5. The unmanned aerial vehicle wing shaft hollowing out equipment of claim 1, wherein: the underframe assembly (4) comprises an underframe bottom plate (4-1), an underframe rod I (4-2), an underframe rod II (4-3), a connecting belt II (4-4), a bevel gear shaft I (4-5), a transmission bevel gear I (4-6) and a transmission bevel gear II (4-7), wherein the underframe rod I (4-2), the underframe rod II (4-3) and the underframe bottom plate (4-1) are fixedly connected, the connecting belt II (4-4) is matched and connected with the bevel gear shaft I (4-5), the bevel gear shaft I (4-5) is rotatably connected with the underframe rod II (4-3), the transmission bevel gear I (4-6) is fixedly connected with the bevel gear shaft I (4-5), the transmission bevel gear II (4-7) is meshed and transmitted with the bevel gear shaft I (4-5), the transmission bevel gear II (4-7) is fixedly connected with a lower end sleeve (1-9), the lower end sleeve (1-9) is rotationally connected with the first underframe rod (4-2), the fixed frame bottom plate (3-1) is fixedly connected with the bottom underframe bottom plate (4-1), the first clutch rod (2-7) is connected with the second connecting belt (4-4) in a matching way, and the first clutch rod (2-7) is rotationally connected with the second underframe rod (4-3).

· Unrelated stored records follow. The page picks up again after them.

(* ===== verification/Cxx.v ===== *)
(** The part of the C++ language and its standard library every component uses:
    outcomes of a call (value, exception, undefined behaviour), machine-width
    integers, and the behaviour the standard leaves to the implementation. *)

From S2P Require Import Prelude.

Open Scope Z_scope.

(** * Exceptions and outcomes *)

(** The exceptions the sources throw or let through. *)
Inductive exn :=
  | runtime_error (msg : bytes)      (* throw std::runtime_error(msg) *)
  | bad_variant_access               (* std::get on the wrong alternative *)
  | length_error                     (* vector::reserve beyond max_size() *)
  | bad_alloc                        (* allocation failure *)
  | invalid_argument (msg : bytes)   (* std::stoi / std::stoull: no digits *)
  | out_of_range (msg : bytes).      (* std::stoi / std::stoull: too large *)

(** [Ret] is a normal return, [Exn] an exception that propagates, [UB] a step the
    language gives no meaning to (signed overflow, an index out of bounds), and
    [NoFuel] marks a recursion the model cut short; theorems rule it out. *)
Inductive Out (A : Type) :=
  | Ret (a : A)
  | Exn (e : exn)
  | UB
  | NoFuel.
Arguments Ret {A} a.
Arguments Exn {A} e.
Arguments UB {A}.
Arguments NoFuel {A}.

Definition out_bind {A B} (m : Out A) (f : A -> Out B) : Out B :=
  match m with
  | Ret a => f a
  | Exn e => Exn e
  | UB => UB
  | NoFuel => NoFuel
  end.

Lemma out_bind_assoc {A B C} (m : Out A) (f : A -> Out B) (g : B -> Out C) :
  out_bind (out_bind m f) g = out_bind m (fun a => out_bind (f a) g).
Proof. by destruct m. Qed.

#[global] Instance exn_eq_dec : EqDecision exn.
Proof. solve_decision. Defined.

#[global] Instance Out_eq_dec {A} `{EqDecision A} : EqDecision (Out A).
Proof. solve_decision. Defined.

(** * Implementation-defined behaviour

    [what_*] are the texts [std::exception::what] returns for exceptions whose
    message the standard leaves open; [vector_max_size] and [alloc_limit] bound
    what [vector::reserve] can serve; [iter_set] and [iter_map] give the order in
    which an unordered container is walked. *)
Class CxxRuntime := {
  what_bad_variant : bytes;
  what_length_error : bytes;
  what_bad_alloc : bytes;
  vector_max_size : Z;
  alloc_limit : Z;
  iter_set : gset bytes -> list bytes;
  iter_map : forall V, gmap bytes V -> list (bytes * V);
}.
Arguments iter_map {_} V m.

(** What the standard guarantees of these: an unordered container is walked once
    over each element, and the exception texts are single lines. *)
Class CxxRuntimeOk (R : CxxRuntime) : Prop := {
  iter_set_perm : forall s, iter_set s ≡ₚ elements s;
  iter_map_perm : forall V (m : gmap bytes V), iter_map V m ≡ₚ map_to_list m;
  what_one_line :
    contains_crlf what_bad_variant = false /\
    contains_crlf what_length_error = false /\
    contains_crlf what_bad_alloc = false;
}.

(** [std::exception::what]. *)
Definition what `{CxxRuntime} (e : exn) : bytes :=
  match e with
  | runtime_error msg => msg
  | bad_variant_access => what_bad_variant
  | length_error => what_length_error
  | bad_alloc => what_bad_alloc
  | invalid_argument msg => msg
  | out_of_range msg => msg
  end.

(** [std::vector::reserve(n)]: [length_error] beyond [max_size()], [bad_alloc] when
    the allocator cannot serve the request. *)
Definition reserve `{CxxRuntime} (n : Z) : Out unit :=
  if vector_max_size <? n then Exn length_error
  else if alloc_limit <? n then Exn bad_alloc
  else Ret tt.

(** A concrete runtime: the texts of libstdc++, 40-byte elements, and the walk
    order of the model's own containers. *)
Definition demo_runtime : CxxRuntime := {|
  what_bad_variant := "std::get: wrong index for variant"%b;
  what_length_error := "vector::reserve"%b;
  what_bad_alloc := "std::bad_alloc"%b;
  vector_max_size := 230584300921369395;
  alloc_limit := 100000000;
  iter_set := elements;
  iter_map := fun V => map_to_list;
|}.

#[global] Instance demo_runtime_ok : CxxRuntimeOk demo_runtime.
Proof. split; intros; done || (split_and!; reflexivity). Qed.

(** * Machine integers *)

Definition INT64_MIN : Z := - 2 ^ 63.
Definition INT64_MAX : Z := 2 ^ 63 - 1.
Definition in_int64 (z : Z) : bool := (INT64_MIN <=? z) && (z <=? INT64_MAX).

(** Unsigned 64-bit arithmetic wraps around. *)
Definition wrap64 (z : Z) : Z := z mod 2 ^ 64.

(** Signed 64-bit arithmetic that leaves the range is undefined. *)
Definition int64 (z : Z) : Out Z := if in_int64 z then Ret z else UB.

(** [static_cast<int64_t>] of a 64-bit pattern. *)
Definition to_int64 (z : Z) : Z :=
  let u := z mod 2 ^ 64 in if u <=? INT64_MAX then u else u - 2 ^ 64.

Lemma in_int64_spec z : in_int64 z = true <-> INT64_MIN <= z <= INT64_MAX.
Proof. unfold in_int64. rewrite andb_true_iff, !Z.leb_le. done. Qed.

Lemma wrap64_small z : 0 <= z < 2 ^ 64 -> wrap64 z = z.
Proof. apply Z.mod_small. Qed.

Lemma to_int64_range z : to_int64 z <= INT64_MAX.
Proof.
  unfold to_int64, INT64_MAX. pose proof (Z.mod_pos_bound z (2 ^ 64)).
  destruct (Z.leb_spec (z mod 2 ^ 64) (2 ^ 63 - 1)); lia.
Qed.

Lemma to_int64_small z : 0 <= z <= INT64_MAX -> to_int64 z = z.
Proof.
  unfold to_int64, INT64_MAX. intros ?. rewrite Z.mod_small by lia.
  destruct (Z.leb_spec z (2 ^ 63 - 1)); lia.
Qed.
(** * What the parser accepts

    [wire v s]: the text [s] is accepted as [v]. It is RESP2 but for two freedoms: a bulk
    string is followed by any two bytes, which the implementation does not compare with
    CR LF, and a line may hold a CR or an LF on its own. [$-1] and [*-1] both denote
    null. *)
Inductive wire `{CxxRuntime} : RespValue -> bytes -> Prop :=
  | wire_simple l :
      contains_crlf l = false ->
      wire (RespSimpleString l) ("+"%b ++ l ++ crlf)
  | wire_error l :
      contains_crlf l = false ->
      wire (RespError l) ("-"%b ++ l ++ crlf)
  | wire_integer l z :
      contains_crlf l = false -> parse_int64 l = Some z ->
      wire (RespInteger z) (":"%b ++ l ++ crlf)
  | wire_null_bulk l :
      contains_crlf l = false -> parse_int64 l = Some (-1) ->
      wire RespNull ("$"%b ++ l ++ crlf)
  | wire_bulk l d t :
      contains_crlf l = false -> parse_int64 l = Some (zlen d) -> length t = 2%nat ->
      wire (RespBulkString d) ("$"%b ++ l ++ crlf ++ d ++ t)
  | wire_null_array l :
      contains_crlf l = false -> parse_int64 l = Some (-1) ->
      wire RespNull ("*"%b ++ l ++ crlf)
  | wire_array l vs s :
      contains_crlf l = false -> parse_int64 l = Some (zlen vs) ->
      reserve (zlen vs) = Ret tt -> wires vs s ->
      wire (RespArray vs) ("*"%b ++ l ++ crlf ++ s)
with wires `{CxxRuntime} : list RespValue -> bytes -> Prop :=
  | wires_nil : wires [] []
  | wires_cons v vs s1 s2 : wire v s1 -> wires vs s2 -> wires (v :: vs) (s1 ++ s2).

Scheme wire_mut := Minimality for wire Sort Prop
with wires_mut := Minimality for wires Sort Prop.
Combined Scheme wire_wires_ind from wire_mut, wires_mut.

(** * RESP2

    Simple strings and errors hold neither CR nor LF, and CR LF follows a bulk string. *)
Definition one_line (l : bytes) : bool :=
  forallb (fun c => negb (Ascii.eqb c CR || Ascii.eqb c LF)) l.

Inductive resp2 `{CxxRuntime} : RespValue -> bytes -> Prop :=
  | resp2_simple l : one_line l = true -> resp2 (RespSimpleString l) ("+"%b ++ l ++ crlf)
  | resp2_error l : one_line l = true -> resp2 (RespError l) ("-"%b ++ l ++ crlf)
  | resp2_integer l z :
      one_line l = true -> parse_int64 l = Some z -> resp2 (RespInteger z) (":"%b ++ l ++ crlf)
  | resp2_null_bulk l :
      one_line l = true -> parse_int64 l = Some (-1) -> resp2 RespNull ("$"%b ++ l ++ crlf)
  | resp2_bulk l d :
      one_line l = true -> parse_int64 l = Some (zlen d) ->
      resp2 (RespBulkString d) ("$"%b ++ l ++ crlf ++ d ++ crlf)
  | resp2_null_array l :
      one_line l = true -> parse_int64 l = Some (-1) -> resp2 RespNull ("*"%b ++ l ++ crlf)
  | resp2_array l vs s :
      one_line l = true -> parse_int64 l = Some (zlen vs) -> reserve (zlen vs) = Ret tt ->
      resp2s vs s -> resp2 (RespArray vs) ("*"%b ++ l ++ crlf ++ s)
with resp2s `{CxxRuntime} : list RespValue -> bytes -> Prop :=
  | resp2s_nil : resp2s [] []
  | resp2s_cons v vs s1 s2 : resp2 v s1 -> resp2s vs s2 -> resp2s (v :: vs) (s1 ++ s2).

Scheme resp2_mut := Minimality for resp2 Sort Prop
with resp2s_mut := Minimality for resp2s Sort Prop.
Combined Scheme resp2_resp2s_ind from resp2_mut, resp2s_mut.

(** No simple string or error of the value holds a CR or an LF. *)
Fixpoint one_lined (v : RespValue) : bool :=
  match v with
  | RespSimpleString l | RespError l => one_line l
  | RespArray vs => forallb one_lined vs
  | _ => true
  end.

(** [mended s s']: [s'] is [s] with CR LF written over some pairs of bytes. *)
Inductive mended : bytes -> bytes -> Prop :=
  | mended_same s : mended s s
  | mended_pair t : length t = 2%nat -> mended t crlf
  | mended_app s1 s1' s2 s2' : mended s1 s1' -> mended s2 s2' -> mended (s1 ++ s2) (s1' ++ s2').

(** * Draining a parser

    The loop both clients of the parser run (Connection::handle_data and
    AofPersistence::replay): feed a chunk, then empty chunks until no value comes. *)
Fixpoint drain `{CxxRuntime} (fuel : nat) (p : RespParser) (chunk : bytes)
    : list RespValue * Out unit * RespParser :=
  match fuel with
  | O => ([], NoFuel, p)
  | S fuel =>
      match RespParser_feed p chunk with
      | (Ret (Some v), p) => let '(vs, st, p) := drain fuel p [] in (v :: vs, st, p)
      | (Ret None, p) => ([], Ret tt, p)
      | (Exn e, p) => ([], Exn e, p)
      | (UB, p) => ([], UB, p)
      | (NoFuel, p) => ([], NoFuel, p)
      end
  end.

(** One iteration per value, and a value takes at least three bytes. *)
Definition drain_fuel (p : RespParser) (chunk : bytes) : nat :=
  S (length (buf_ p) + length chunk).

(** The same loop run on a sequence of chunks as they arrive, until an error. *)
Fixpoint drain_chunks `{CxxRuntime} (p : RespParser) (chunks : list bytes)
    : list RespValue * Out unit * RespParser :=
  match chunks with
  | [] => ([], Ret tt, p)
  | c :: cs =>
      match drain (drain_fuel p c) p c with
      | (vs, Ret tt, p) => let '(vs', st, p) := drain_chunks p cs in (vs ++ vs', st, p)
      | r => r
      end
  end.

(** * Completeness *)

Section Grammar.
Context `{CxxRuntime}.

Lemma parse_int64_nonempty l z : parse_int64 l = Some z -> l <> [].
Proof. by intros Hl ->. Qed.

Lemma one_line_no_crlf l : one_line l = true -> contains_crlf l = false.
Proof.
  unfold one_line. induction l as [|c l IH]; [done|]. cbn [forallb contains_crlf].
  rewrite andb_true_iff, negb_true_iff, orb_false_iff. intros [[-> _] Hl].
  rewrite (IH Hl). by destruct l.
Qed.

(** RESP2 texts are accepted. *)
Lemma resp2_wire_all :
  (forall v s, resp2 v s -> wire v s) /\ (forall vs s, resp2s vs s -> wires vs s).
Proof. apply resp2_resp2s_ind; intros; constructor; auto using one_line_no_crlf. Qed.

Lemma resp2_wire v s : resp2 v s -> wire v s.
Proof. apply resp2_wire_all. Qed.

Lemma parse_int64_one_line l z : parse_int64 l = Some z -> one_line l = true.
Proof.
  assert (forall r, length (take_digits r) = length r -> one_line r = true) as Hd.
  { unfold one_line. induction r as [|c r IH]; [done|]. cbn [take_digits forallb].
    destruct (is_digit c) eqn:Hc; [|done]. cbn [length]. intros Hl. rewrite IH by lia.
    destruct (Ascii.eqb_spec c CR) as [->|]; [done|].
    by destruct (Ascii.eqb_spec c LF) as [->|]. }
  unfold parse_int64, from_chars. destruct (strip_sign l) as [neg r] eqn:Hsign.
  pose proof (Hd r) as Hr. destruct (take_digits r) as [|d ds]; [done|].
  destruct (in_int64 _); [|done]. cbn [fc_ec fc_ptr].
  destruct (Nat.eqb_spec ((if neg then 1 else 0) + length (d :: ds)) (length l)) as [Hlen|];
    [|by rewrite andb_false_r]. intros _.
  destruct l as [|c l]; [done|]. cbn [strip_sign] in Hsign.
  destruct (Ascii.eqb_spec c "-"%char) as [->|_]; injection Hsign as <- <-; cbn [length] in *.
  - cbn [one_line forallb]. apply Hr. lia.
  - apply Hr. lia.
Qed.

(** An accepted text is RESP2 up to the pairs of bytes behind its bulk strings. *)
Lemma wire_mended_all :
  (forall v s, wire v s -> one_lined v = true -> exists s', resp2 v s' /\ mended s s') /\
  (forall vs s, wires vs s -> forallb one_lined vs = true -> exists s', resp2s vs s' /\ mended s s').
Proof.
  apply wire_wires_ind; cbn [one_lined forallb].
  - intros l _ Hl. eexists. split; [by constructor|constructor].
  - intros l _ Hl. eexists. split; [by constructor|constructor].
  - intros l z _ Hz _. eexists. split; [constructor; eauto using parse_int64_one_line|constructor].
  - intros l _ Hz _. eexists. split; [constructor; eauto using parse_int64_one_line|constructor].
  - intros l d t _ Hz Ht _. exists ("$"%b ++ l ++ crlf ++ d ++ crlf).
    split; [constructor; eauto using parse_int64_one_line|].
    repeat (apply mended_app; [constructor|]). by apply mended_pair.
  - intros l _ Hz _. eexists. split; [apply resp2_null_array; eauto using parse_int64_one_line|constructor].
  - intros l vs s _ Hz Hr _ IH Hvs. destruct (IH Hvs) as (s' & Hs' & Hm).
    exists ("*"%b ++ l ++ crlf ++ s'). split; [constructor; eauto using parse_int64_one_line|].
    by repeat (apply mended_app; [constructor|]).
  - intros _. exists []. split; constructor.
  - intros v vs s1 s2 _ IH1 _ IH2 [H1 H2]%andb_true_iff.
    destruct (IH1 H1) as (s1' & ? & ?), (IH2 H2) as (s2' & ? & ?).
    exists (s1' ++ s2'). split; by constructor.
Qed.

Lemma wire_nonempty v s : wire v s -> s <> [].
Proof. by destruct 1. Qed.

(** The type byte of a text selects the type parser. *)
Lemma parse_type_byte buf fuel off c t :
  drop off buf = c :: t ->
  parse buf (S fuel) off =
  if Ascii.eqb c "+"%char then parse_simple_string buf (off + 1)
  else if Ascii.eqb c "-"%char then parse_error buf (off + 1)
  else if Ascii.eqb c ":"%char then parse_integer buf (off + 1)
  else if Ascii.eqb c "$"%char then parse_bulk_string buf (off + 1)
  else if Ascii.eqb c "*"%char then parse_array buf fuel (off + 1)
  else Exn (runtime_error ("RESP: unknown type byte '"%b ++ [c] ++ "'"%b)).
Proof. intros Hd. by rewrite parse_S, Hd. Qed.

Lemma drop_type_byte (buf : bytes) off c t : drop off buf = c :: t -> drop (off + 1) buf = t.
Proof. intros Hd. by rewrite <- drop_drop, Hd. Qed.
(* ===== verification/Command.v ===== *)
(** Commands (src/commands/command.hpp): a RESP array of bulk strings with an upper-case
    name, and the replies the handlers share. *)

From S2P Require Import Prelude Cxx Charconv Resp World.

Open Scope Z_scope.

(** [std::toupper] and [std::tolower] in the C locale. *)
Definition toupper (c : ascii) : ascii :=
  let n := N_of_ascii c in
  if ((97 <=? n) && (n <=? 122))%N then ascii_of_N (n - 32) else c.
Definition tolower (c : ascii) : ascii :=
  let n := N_of_ascii c in
  if ((65 <=? n) && (n <=? 90))%N then ascii_of_N (n + 32) else c.

Definition upper (s : bytes) : bytes := map toupper s.
Definition lower (s : bytes) : bytes := map tolower s.

Record Command := MkCommand { name : bytes; args : list bytes }.

#[global] Instance Command_eq_dec : EqDecision Command.
Proof. solve_decision. Defined.

(** The loop over the elements after the name. *)
Fixpoint parse_command_args (elems : list RespValue) : option (list bytes) :=
  match elems with
  | [] => Some []
  | RespBulkString s :: rest =>
      match parse_command_args rest with
      | Some l => Some (s :: l)
      | None => None
      end
  | _ :: _ => None
  end.

Definition parse_command (val : RespValue) : option Command :=
  match val with
  | RespArray (RespBulkString n :: rest) =>
      match parse_command_args rest with
      | Some l => Some (MkCommand (upper n) l)
      | None => None
      end
  | _ => None
  end.

(** * Replies shared by the handlers *)

Definition kWrongType : RespValue :=
  RespError "WRONGTYPE Operation against a key holding the wrong kind of value"%b.

Definition wrong_args (n : bytes) : RespValue :=
  RespError ("ERR wrong number of arguments for '"%b ++ n ++ "' command"%b).

Definition err (msg : bytes) : RespValue := RespError msg.

Definition not_an_integer : RespValue :=
  err "ERR value is not an integer or out of range"%b.

(** * Facts *)

Lemma upper_idem s : upper (upper s) = upper s.
Proof.
  unfold upper. rewrite map_map. apply map_ext. intros c.
  destruct c as [[] [] [] [] [] [] [] []]; reflexivity.
Qed.

(** A command in the form the AOF writes it: name and arguments as bulk strings. *)
Definition command_value (c : Command) : RespValue :=
  RespArray (RespBulkString (name c) :: map RespBulkString (args c)).

Lemma parse_command_args_bulk l : parse_command_args (map RespBulkString l) = Some l.
Proof. induction l as [|s l IH]; simpl; [done|]. by rewrite IH. Qed.

Lemma parse_command_args_inv elems l :
  parse_command_args elems = Some l -> elems = map RespBulkString l.
Proof.
  revert l. induction elems as [|v elems IH]; intros l; simpl; [by intros [= <-]|].
  destruct v; try done. destruct (parse_command_args elems) as [l'|]; [|done].
  intros [= <-]. simpl. by rewrite (IH l').
Qed.

Lemma parse_command_value n l :
  parse_command (command_value (MkCommand n l)) = Some (MkCommand (upper n) l).
Proof. simpl. by rewrite parse_command_args_bulk. Qed.
(* ===== verification/DoubleFmt.v ===== *)
(** IEEE double arithmetic and [std::to_string(double)], as METRICS uses them. *)

From S2P Require Import Prelude Cxx Charconv.
From Corelib Require Import SpecFloat.

Open Scope Z_scope.

(** [static_cast<double>] of an integer, and double division (round to nearest even). *)
Definition double_of_int (z : Z) : spec_float := binary_normalize 53 1024 z 0 false.
Definition double_div (x y : spec_float) : spec_float := SFdiv 53 1024 x y.

(** [num / den] rounded to the nearest integer, ties to even. *)
Definition round_half_even (num den : Z) : Z :=
  let q := num / den in
  let r := num mod den in
  if 2 * r <? den then q
  else if den <? 2 * r then q + 1
  else if Z.even q then q else q + 1.

(** Six decimals, padded with zeros on the left. *)
Definition six_digits (n : Z) : bytes :=
  let s := to_string n in replicate (6 - length s) "0"%char ++ s.

(** The %f format: the exact value [m * 2^e] rounded to six decimals. *)
Definition to_string_double (x : spec_float) : bytes :=
  match x with
  | S754_zero s => (if s : bool then "-"%b else []) ++ "0.000000"%b
  | S754_infinity s => if s : bool then "-inf"%b else "inf"%b
  | S754_nan => "nan"%b
  | S754_finite s m e =>
      let micro := if 0 <=? e then Z.pos m * 2 ^ e * 1000000
                   else round_half_even (Z.pos m * 1000000) (2 ^ (- e)) in
      (if s : bool then "-"%b else [])
      ++ to_string (micro / 1000000) ++ "."%b ++ six_digits (micro mod 1000000)
  end.

Example to_string_double_third :
  to_string_double (double_div (double_of_int 10) (double_of_int 3)) = "3.333333"%b.
Proof. reflexivity. Qed.
(* ===== verification/CmdSpec.v ===== *)
(** What a single-key command promises: a reply and an effect that depend only on the
    value the key has in the live view, and nothing else changes. *)

From S2P Require Import Prelude Cxx Resp World KvStore KvStoreFacts Command.

Open Scope Z_scope.

Inductive effect :=
  | Keep
  | Put (v : Value)   (* store the value, without a time to live *)
  | Del.

Definition apply_effect (key : bytes) (eff : effect) (d : gmap bytes Entry)
    : gmap bytes Entry :=
  match eff with
  | Keep => d
  | Put v => <[key := MkEntry v None]> d
  | Del => delete key d
  end.

(** A specification maps the live value of the key to the outcome and the effect. *)
Definition key_spec : Type := option Value -> Out RespValue * effect.

Section CmdSpec.
Context `{CxxRuntime} `{Sch : Schedule} `{SchOk : !ScheduleOk Sch}.

(** Everything but the store is as before, and time has passed. *)
Record unchanged_rest (w w' : World) : Prop := {
  rest_stats : stats w' = stats w;
  rest_channels : channels_ w' = channels_ w;
  rest_posted : posted w' = posted w;
  rest_tick : (tick w <= tick w')%nat;
}.

Definition refines (h : M RespValue) (key : bytes) (spec : key_spec) : Prop :=
  forall w, exists w',
    h w = (fst (spec (view w key)), w') /\
    data_ w' ≈[now w'] apply_effect key (snd (spec (view w key))) (data_ w) /\
    unchanged_rest w w'.

(** * Closing a run *)

Lemma now_later w w' : (tick w <= tick w')%nat -> now w <= now w'.
Proof. intros. apply clock_later. lia. Qed.

Lemma locked_now_equiv w : data_ (locked w) ≈[now (locked w)] data_ w.
Proof.
  eapply live_equiv_later; [apply locked_equiv|].
  pose proof (lock_check w). pose proof (check_now w). lia.
Qed.

Lemma locked_rest w : unchanged_rest w (locked w).
Proof.
  split; [apply locked_stats|apply locked_channels|apply locked_posted|simpl; lia].
Qed.

Lemma unchanged_rest_trans w1 w2 w3 :
  unchanged_rest w1 w2 -> unchanged_rest w2 w3 -> unchanged_rest w1 w3.
Proof. intros [] []. split; try congruence; lia. Qed.

Lemma set_data_rest w w' d : unchanged_rest w w' -> unchanged_rest w (set_data d w').
Proof. by intros []. Qed.

Lemma locked2_now_equiv w :
  data_ (locked (locked w)) ≈[now (locked (locked w))] data_ w.
Proof.
  etrans; [apply locked_now_equiv|].
  eapply live_equiv_later; [apply locked_now_equiv|]. apply now_later. simpl. lia.
Qed.

(** The three ways a handler ends after it has read the key. *)
Lemma ends_keep w key : data_ (locked w) ≈[now (locked w)] apply_effect key Keep (data_ w) /\
  unchanged_rest w (locked w).
Proof. split; [apply locked_now_equiv|apply locked_rest]. Qed.

Lemma ends_put w key v :
  let w2 := locked (locked w) in
  let w' := set_data (<[key := MkEntry v None]> (data_ w2)) w2 in
  data_ w' ≈[now w'] apply_effect key (Put v) (data_ w) /\ unchanged_rest w w'.
Proof.
  split.
  - simpl. apply insert_live_proper. apply locked2_now_equiv.
  - apply set_data_rest. eapply unchanged_rest_trans; apply locked_rest.
Qed.

Lemma ends_del w key :
  let w2 := locked (locked w) in
  let w' := set_data (delete key (data_ w2)) w2 in
  data_ w' ≈[now w'] apply_effect key Del (data_ w) /\ unchanged_rest w w'.
Proof.
  split.
  - simpl. apply delete_live_proper. apply locked2_now_equiv.
  - apply set_data_rest. eapply unchanged_rest_trans; apply locked_rest.
Qed.

(** Sequencing through the monad, one outcome at a time. *)
Lemma bind_run {A B} (m : M A) (k : A -> M B) w :
  (m ≫= k) w =
  match m w with
  | (Ret a, w) => k a w
  | (Exn e, w) => (Exn e, w)
  | (UB, w) => (UB, w)
  | (NoFuel, w) => (NoFuel, w)
  end.
Proof. done. Qed.

Lemma bind_get {B} key (k : option Value -> M B) w :
  (KvStore_get key ≫= k) w = k (view w key) (locked w).
Proof. by rewrite bind_run, get_run. Qed.

Lemma bind_set {B} key v (k : unit -> M B) w :
  (KvStore_set key v 0 ≫= k) w =
  k tt (set_data (<[key := MkEntry v None]> (data_ (locked w))) (locked w)).
Proof. by rewrite bind_run, set_run. Qed.

Lemma bind_del {B} key (k : Z -> M B) w :
  (KvStore_del key ≫= k) w =
  k (if is_live w key then 1 else 0) (set_data (delete key (data_ (locked w))) (locked w)).
Proof. by rewrite bind_run, del_run. Qed.

Lemma bind_lift {A B} (o : Out A) (k : A -> M B) w :
  (lift o ≫= k) w =
  match o with
  | Ret a => k a w
  | Exn e => (Exn e, w)
  | UB => (UB, w)
  | NoFuel => (NoFuel, w)
  end.
Proof. by destruct o. Qed.

Lemma bind_mret {A B} (a : A) (k : A -> M B) w : (mret a ≫= k) w = k a w.
Proof. done. Qed.

Lemma bind_assoc {A B C} (m : M A) (f : A -> M B) (g : B -> M C) w :
  ((m ≫= f) ≫= g) w = (m ≫= fun a => f a ≫= g) w.
Proof. rewrite !bind_run. by destruct (m w) as [[] ?]. Qed.
End CmdSpec.

(** Execute a handler step by step. *)
Ltac run_step :=
  first [ progress cbn [is_string is_list is_set is_hash as_string as_list as_set as_hash]
        | rewrite bind_assoc | rewrite bind_get | rewrite bind_set | rewrite bind_del
        | rewrite bind_lift | rewrite bind_mret ]; cbv beta iota.
Ltac run := repeat run_step.

(** Close a refinement goal once the run has been computed. *)
Ltac ends :=
  eexists; split; [reflexivity|];
  first [ apply ends_keep | apply ends_put | apply ends_del ].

6. The unmanned aerial vehicle wing shaft hollowing out equipment of claim 1, wherein: the hollow assembly (5) comprises a hollow outer frame (5-1), a hollow boss (5-2), a hollow upper frame (5-3), a hollow knife (5-4), a hollow sleeve (5-5), a hollow push spring (5-6), an inner end clamping rod (5-7), an inner side sliding column (5-8) and an inner side sliding column sleeve spring (5-9), the hollow boss (5-2) is fixedly connected with the hollow outer frame (5-1), the hollow upper frame (5-3) is in sliding connection with the hollow outer frame (5-1), the hollow sleeve (5-5) is fixedly connected with the hollow upper frame (5-3), the hollow knife (5-4) is in sliding connection with the hollow sleeve (5-5), and the hollow push spring (5-6) is arranged between the hollow knife (5-4) and the hollow upper frame (5-3), the inner side sliding column (5-8) is fixedly connected with the hollowed upper frame (5-3), the inner side sliding column sleeve spring (5-9) is connected with the inner side sliding column (5-8) in a sleeved mode, the inner end clamping rod (5-7) is connected with the inner side sliding column (5-8) in a sliding mode, the inner end clamping rod (5-7) is connected with the hollowed boss (5-2) in a matched mode, and the hollowed outer frame (5-1) is fixedly connected with the matching groove (2-2).